Top of Working data

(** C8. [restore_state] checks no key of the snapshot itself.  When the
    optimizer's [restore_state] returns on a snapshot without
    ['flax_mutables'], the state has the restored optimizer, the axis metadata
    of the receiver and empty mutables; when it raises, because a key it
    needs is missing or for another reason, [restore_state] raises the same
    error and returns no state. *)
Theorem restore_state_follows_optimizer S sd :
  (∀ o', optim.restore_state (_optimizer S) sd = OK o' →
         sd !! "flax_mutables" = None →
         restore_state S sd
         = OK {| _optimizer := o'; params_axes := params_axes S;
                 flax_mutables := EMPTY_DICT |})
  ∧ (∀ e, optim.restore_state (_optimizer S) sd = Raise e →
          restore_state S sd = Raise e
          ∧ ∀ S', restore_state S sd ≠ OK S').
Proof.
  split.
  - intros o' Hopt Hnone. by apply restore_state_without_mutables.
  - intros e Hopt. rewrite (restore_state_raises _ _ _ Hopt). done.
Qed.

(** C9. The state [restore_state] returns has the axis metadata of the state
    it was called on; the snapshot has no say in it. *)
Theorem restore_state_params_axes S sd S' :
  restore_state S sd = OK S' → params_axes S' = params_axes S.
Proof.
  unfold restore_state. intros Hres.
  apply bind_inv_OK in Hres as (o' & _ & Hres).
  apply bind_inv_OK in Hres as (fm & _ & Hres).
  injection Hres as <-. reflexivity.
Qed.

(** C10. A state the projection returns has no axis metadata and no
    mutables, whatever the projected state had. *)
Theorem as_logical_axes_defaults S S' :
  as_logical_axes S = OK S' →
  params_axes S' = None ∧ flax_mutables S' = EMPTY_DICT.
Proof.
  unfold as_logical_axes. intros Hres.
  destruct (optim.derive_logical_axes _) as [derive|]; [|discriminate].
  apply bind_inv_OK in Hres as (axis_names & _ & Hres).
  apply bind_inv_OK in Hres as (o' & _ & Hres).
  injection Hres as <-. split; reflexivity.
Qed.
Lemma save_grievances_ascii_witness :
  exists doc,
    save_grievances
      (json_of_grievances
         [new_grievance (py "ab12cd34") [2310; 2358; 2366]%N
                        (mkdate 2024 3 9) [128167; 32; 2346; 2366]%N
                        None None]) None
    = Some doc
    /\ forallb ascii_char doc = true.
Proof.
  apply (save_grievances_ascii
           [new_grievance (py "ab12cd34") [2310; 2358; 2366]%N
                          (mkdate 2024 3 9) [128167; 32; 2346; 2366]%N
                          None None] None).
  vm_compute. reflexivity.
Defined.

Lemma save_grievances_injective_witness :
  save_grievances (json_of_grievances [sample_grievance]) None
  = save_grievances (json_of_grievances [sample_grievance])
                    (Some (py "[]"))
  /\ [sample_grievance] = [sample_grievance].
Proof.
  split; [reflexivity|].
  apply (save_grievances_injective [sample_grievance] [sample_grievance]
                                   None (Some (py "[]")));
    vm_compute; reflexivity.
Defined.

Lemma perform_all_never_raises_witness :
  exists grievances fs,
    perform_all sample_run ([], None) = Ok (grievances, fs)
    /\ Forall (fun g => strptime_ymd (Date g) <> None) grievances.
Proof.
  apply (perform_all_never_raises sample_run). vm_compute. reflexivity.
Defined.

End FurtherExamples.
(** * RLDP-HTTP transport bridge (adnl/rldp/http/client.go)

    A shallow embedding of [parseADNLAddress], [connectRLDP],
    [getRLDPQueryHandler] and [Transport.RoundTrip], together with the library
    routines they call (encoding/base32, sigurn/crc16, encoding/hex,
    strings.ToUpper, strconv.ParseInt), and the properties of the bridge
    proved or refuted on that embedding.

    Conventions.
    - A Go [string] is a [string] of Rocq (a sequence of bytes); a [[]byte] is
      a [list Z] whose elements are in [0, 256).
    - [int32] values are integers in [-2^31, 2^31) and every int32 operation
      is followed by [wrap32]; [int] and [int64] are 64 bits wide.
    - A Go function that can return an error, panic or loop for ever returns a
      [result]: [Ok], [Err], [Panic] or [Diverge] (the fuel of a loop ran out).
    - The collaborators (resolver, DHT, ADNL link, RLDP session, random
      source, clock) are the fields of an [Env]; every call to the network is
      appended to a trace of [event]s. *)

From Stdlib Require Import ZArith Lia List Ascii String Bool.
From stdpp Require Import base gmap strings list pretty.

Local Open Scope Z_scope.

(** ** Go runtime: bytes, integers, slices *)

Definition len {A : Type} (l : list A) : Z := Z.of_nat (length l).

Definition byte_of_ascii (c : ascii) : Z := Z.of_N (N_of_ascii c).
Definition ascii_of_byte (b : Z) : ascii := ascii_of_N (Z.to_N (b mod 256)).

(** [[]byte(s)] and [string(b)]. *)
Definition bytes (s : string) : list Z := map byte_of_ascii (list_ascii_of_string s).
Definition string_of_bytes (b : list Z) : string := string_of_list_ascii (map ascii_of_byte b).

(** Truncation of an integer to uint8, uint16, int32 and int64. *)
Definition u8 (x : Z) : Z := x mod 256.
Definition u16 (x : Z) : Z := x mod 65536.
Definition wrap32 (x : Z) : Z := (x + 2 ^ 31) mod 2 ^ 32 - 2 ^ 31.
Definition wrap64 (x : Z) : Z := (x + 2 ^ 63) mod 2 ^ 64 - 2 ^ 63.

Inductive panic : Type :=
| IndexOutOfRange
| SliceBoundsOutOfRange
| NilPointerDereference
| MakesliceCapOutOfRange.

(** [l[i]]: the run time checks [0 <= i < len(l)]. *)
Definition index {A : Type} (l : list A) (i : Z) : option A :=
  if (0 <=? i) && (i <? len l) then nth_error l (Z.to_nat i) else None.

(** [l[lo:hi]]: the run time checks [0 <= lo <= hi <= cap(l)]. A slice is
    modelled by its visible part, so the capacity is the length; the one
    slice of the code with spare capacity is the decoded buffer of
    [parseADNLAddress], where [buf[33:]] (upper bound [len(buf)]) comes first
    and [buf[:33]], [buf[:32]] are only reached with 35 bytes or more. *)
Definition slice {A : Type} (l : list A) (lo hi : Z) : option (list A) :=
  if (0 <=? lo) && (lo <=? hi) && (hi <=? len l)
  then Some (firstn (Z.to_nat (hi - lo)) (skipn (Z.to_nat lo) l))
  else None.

Bottom of Working data

Exercise -
Find all lines holding the word "intros" in the records above and copy them.

Exercise output -
  - intros o' Hopt Hnone. by apply restore_state_without_mutables.
  - intros e Hopt. rewrite (restore_state_raises _ _ _ Hopt). done.
  unfold restore_state. intros Hres.
  unfold as_logical_axes. intros Hres.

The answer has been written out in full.